Here’s the thing: he is no longer in your life for a reason. If it’s really meant to be it will happen naturally, by fate, not through a midnight text to ask him how he is doing in the hope of rekindling some kind of flimsy connection again.
If you are hung up on a guy from the past who you believe to be the benchmark by which all other guys are measured by then you need to release him from his pedestal NOW! Otherwise you will never appreciate the wonderful new guys you meet for who they are, you will just dislike them for who they are not.
The day you meet The One you will realise why the other one is an ex!
6. What if it’s too late to have babies?
This is a tough one and what you need is a little perspective.
Unfortunately it has always been considered a given that children will happen as the next step after marriage. This accounts for all of the horror stories you hear of women being mistreated by their families and spouses if they cannot produce a child.
However, the harsh reality is that children are not a given and therefore shouldn’t be the only reason we get married. Some couples get married in their 20s and cannot conceive. Other couples get married in their 30s and over and are still able to conceive. It really is down to Allah’s mercy as to who has children and who doesn’t.
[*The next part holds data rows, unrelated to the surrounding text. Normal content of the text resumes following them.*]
Record date := Date { year : Z; month : Z; day : Z }.

Definition MINYEAR : Z := 1.
Definition MAXYEAR : Z := 9999.

(** [_is_leap(year)] *)
Definition is_leap (y : Z) : bool :=
  (y mod 4 =? 0) && (negb (y mod 100 =? 0) || (y mod 400 =? 0)).

(** [_days_before_year(year)]: days before January 1st of [year]. *)
Definition days_before_year (y : Z) : Z :=
  let y' := y - 1 in y' * 365 + y' / 4 - y' / 100 + y' / 400.

(** The table [_DAYS_IN_MONTH], indexed from 1. *)
Definition DAYS_IN_MONTH (m : Z) : Z :=
  match m with
  | 1 => 31 | 2 => 28 | 3 => 31 | 4 => 30 | 5 => 31 | 6 => 30
  | 7 => 31 | 8 => 31 | 9 => 30 | 10 => 31 | 11 => 30 | 12 => 31
  | _ => -1
  end.

(** The table [_DAYS_BEFORE_MONTH], the running sum of the one above. *)
Definition DAYS_BEFORE_MONTH (m : Z) : Z :=
  match m with
  | 1 => 0 | 2 => 31 | 3 => 59 | 4 => 90 | 5 => 120 | 6 => 151
  | 7 => 181 | 8 => 212 | 9 => 243 | 10 => 273 | 11 => 304 | 12 => 334
  | _ => -1
  end.

Definition days_in_month (y m : Z) : Z :=
  if (m =? 2) && is_leap y then 29 else DAYS_IN_MONTH m.

Definition days_before_month (y m : Z) : Z :=
  DAYS_BEFORE_MONTH m + (if (2 <? m) && is_leap y then 1 else 0).

(** [_ymd2ord]: January 1st of year 1 is day 1. *)
Definition ymd2ord (y m d : Z) : Z :=
  days_before_year y + days_before_month y m + d.

Definition DI400Y : Z := 146097.
Definition DI100Y : Z := 36524.
Definition DI4Y : Z := 1461.
Definition MAXORDINAL : Z := 3652059.

(** [_ord2ymd] *)
Definition ord2ymd (n : Z) : date :=
  let n := n - 1 in
  let n400 := n / DI400Y in
  let n := n mod DI400Y in
  let n100 := n / DI100Y in
  let n := n mod DI100Y in
  let n4 := n / DI4Y in
  let n := n mod DI4Y in
  let n1 := n / 365 in
  let n := n mod 365 in
  let y := n400 * 400 + 1 + (n100 * 100 + n4 * 4 + n1) in
  if (n1 =? 4) || (n100 =? 4) then Date (y - 1) 12 31
  else
    let leapyear := (n1 =? 3) && (negb (n4 =? 24) || (n100 =? 3)) in
    let m := Z.shiftr (n + 50) 5 in
    let preceding :=
      DAYS_BEFORE_MONTH m + (if (2 <? m) && leapyear then 1 else 0) in
    if n <? preceding then
      let m := m - 1 in
      let preceding :=
        preceding - (DAYS_IN_MONTH m + (if (m =? 2) && leapyear then 1 else 0)) in
      Date y m (n - preceding + 1)
    else Date y m (n - preceding + 1).

(** [_check_date_fields]: what the constructor accepts. *)
Definition valid_date (d : date) : bool :=
  (MINYEAR <=? year d) && (year d <=? MAXYEAR) &&
  (1 <=? month d) && (month d <=? 12) &&
  (1 <=? day d) && (day d <=? days_in_month (year d) (month d)).

Definition toordinal (d : date) : Z := ymd2ord (year d) (month d) (day d).
Definition fromordinal (n : Z) : date := ord2ymd n.

(** [date.weekday()]: Monday is 0, Sunday is 6. *)
Definition weekday (d : date) : Z := (toordinal d + 6) mod 7.

(** [date(y, m, d)], [None] standing for the [ValueError] of an invalid
    date. *)
Definition make_date (y m d : Z) : option date :=
  if valid_date (Date y m d) then Some (Date y m d) else None.

(** [d - timedelta(days=n)]: [None] is the [OverflowError] raised when the
    result leaves the supported range. *)
Definition sub_days (d : date) (n : Z) : option date :=
  let o := toordinal d - n in
  if (0 <? o) && (o <=? MAXORDINAL) then Some (fromordinal o) else None.

Definition add_days (d : date) (n : Z) : option date := sub_days d (- n).

(** Comparison of dates is the comparison of (year, month, day). *)
Definition date_eqb (a b : date) : bool :=
  (year a =? year b) && (month a =? month b) && (day a =? day b).

Definition date_ltb (a b : date) : bool :=
  (year a <? year b) ||
  ((year a =? year b) &&
   ((month a <? month b) || ((month a =? month b) && (day a <? day b)))).

Definition date_leb (a b : date) : bool := date_ltb a b || date_eqb a b.

End Calendar.

Import Calendar.

(** ** Durations, after Python's [timedelta] *)

(** A [timedelta] is an exact count of microseconds. *)
Definition timedelta := Z.

Definition timedelta_of (hours minutes seconds : Z) : timedelta :=
  ((hours * 60 + minutes) * 60 + seconds) * 1000000.

Definition timedelta_minutes (n : Z) : timedelta := timedelta_of 0 n 0.

(** [td.total_seconds()]. Python returns a float; the rational it stands
    for is used here, which the float represents exactly for every whole
    number of seconds a [timedelta] can hold. *)
Definition total_seconds (td : timedelta) : Q := td # 1000000.

(** Python's float [x // y] and [x % y] for a positive [y]. *)
Definition floordiv (x y : Q) : Q := inject_Z (Qfloor (x / y)).
Definition pymod (x y : Q) : Q := x - y * inject_Z (Qfloor (x / y)).

(** [int(x)] truncates towards zero. *)
Definition int_of (x : Q) : Z := Z.quot (Qnum x) (Zpos (Qden x)).

(** [bool(td)]: only the zero duration is falsy. *)
Definition truthy (td : timedelta) : bool := negb (td =? 0).

(** [x or timedelta(0)] applied to the result of an aggregate, which is
    [None] over no rows. *)
Definition or_zero (x : option timedelta) : timedelta :=
  match x with
  | Some td => if truthy td then td else 0
  | None => 0
  end.

(** Decimal digits of a natural number. *)
Definition decimal (n : Z) : string :=
  NilZero.string_of_uint (N.to_uint (Z.to_N n)).

(** [str(n)] for an integer. *)
Definition str_int (n : Z) : string :=
  if n <? 0 then String "-" (decimal (- n)) else decimal n.

(** The format [f"{n:02d}"]: sign-aware zero padding to a width of two. *)
Definition format_02d (n : Z) : string :=
  if n <? 0 then String "-" (decimal (- n))
  else if n <? 10 then String "0" (decimal n)
  else decimal n.

(** ** The data model (models.py) *)

Record Task := {
  responsible_user : Z;          (* primary key of the owning User *)
  creation_date : Z;             (* timestamp *)
  description : string;
  active : bool
}.

Record TimeRecord := {
  task : Z;                      (* primary key of the Task *)
  record_date : date;
  worked_time : timedelta;
  work_description : string;
  record_creation_date : Z       (* timestamp, set when the row is created *)
}.

(** The two tables, each keyed by primary key. *)
Record Store := {
  tasks : gmap Z Task;
  time_records : gmap Z TimeRecord
}.

(** ** Querysets *)

(** [queryset.filter(...)] with the condition [p] on the row. *)
Definition qfilter {A} (p : A → bool) (qs : gmap Z A) : gmap Z A :=
  filter (λ kv, p kv.2 = true) qs.

(** [queryset.count()] *)
Definition count {A} (qs : gmap Z A) : Z := Z.of_nat (size qs).

(** The rows of a queryset, each with its primary key. *)
Definition rows {A} (qs : gmap Z A) : list (Z * A) := map_to_list qs.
Not having children shouldn’t spell the end of a marriage if the relationship is strong to start with. After all, unless you have been married before, it is fair to assume that as a Muslim woman you haven’t tried to have babies yet so it’s all a bit of a surprise waiting to see if it will actually happen, whatever your age.
Yes there is medical research to show that it can be harder after a certain age but there is also living evidence of so many women who conceive way after their 20s.
So don’t fixate on the idea that marriage is inevitably followed by children. Consider children a bonus blessing and work towards finding and nurturing a solid relationship that will survive any setbacks.
7. What will people say if I never get married?
Reality check: some people will always have something nasty to say. They gossip because they are bored and unhappy, not because you are single.
If tomorrow you meet the most amazing guy on earth and get married they will say “it’s about time” (I got that one a lot). When you get married they will talk about why you haven’t procreated straight away (I get that too) . If you have a child they will talk about why you only have one. And so it goes.
It’s hard not to take criticism personally especially when it is about something you feel so vulnerable about but if you let the words of people who know nothing about your struggle get to you, you are doing yourself a great disservice in that you are handing over guardianship of your self-esteem to them.
Sometimes it feels difficult to do this as you start to wonder whether you have done something wrong and are being “punished” with celibacy and loneliness.
When praying for marriage you don’t always see immediate results such as we might when praying for a promotion and getting it or praying for a good day and having one. But the principle is still the same.
Think of it this way, have you ever been in one of those situations where something happened and afterwards you said how merciful it was that you were there/it happened at this time/it happened just after..etc.? In these instances we realise how Allah’s mercy put us in the right place at the right time.
Your search for a spouse is no different. However, sometimes making the same mistakes over and again is Allah’s way of encouraging you to change something that will lead you to the man who is right for you. Maybe the man who is right for you will come to you when you are in the right place spiritually, mentally and emotionally to receive him. Allah knows better than us what is good for us and as He says in surah ar- Ra’d [13:11]Indeed, Allah will not change the condition of a people until they change what is in themselves.
So please stop fretting my darling sister, sleep soundly and trust that YOU have the power to make things happen for you!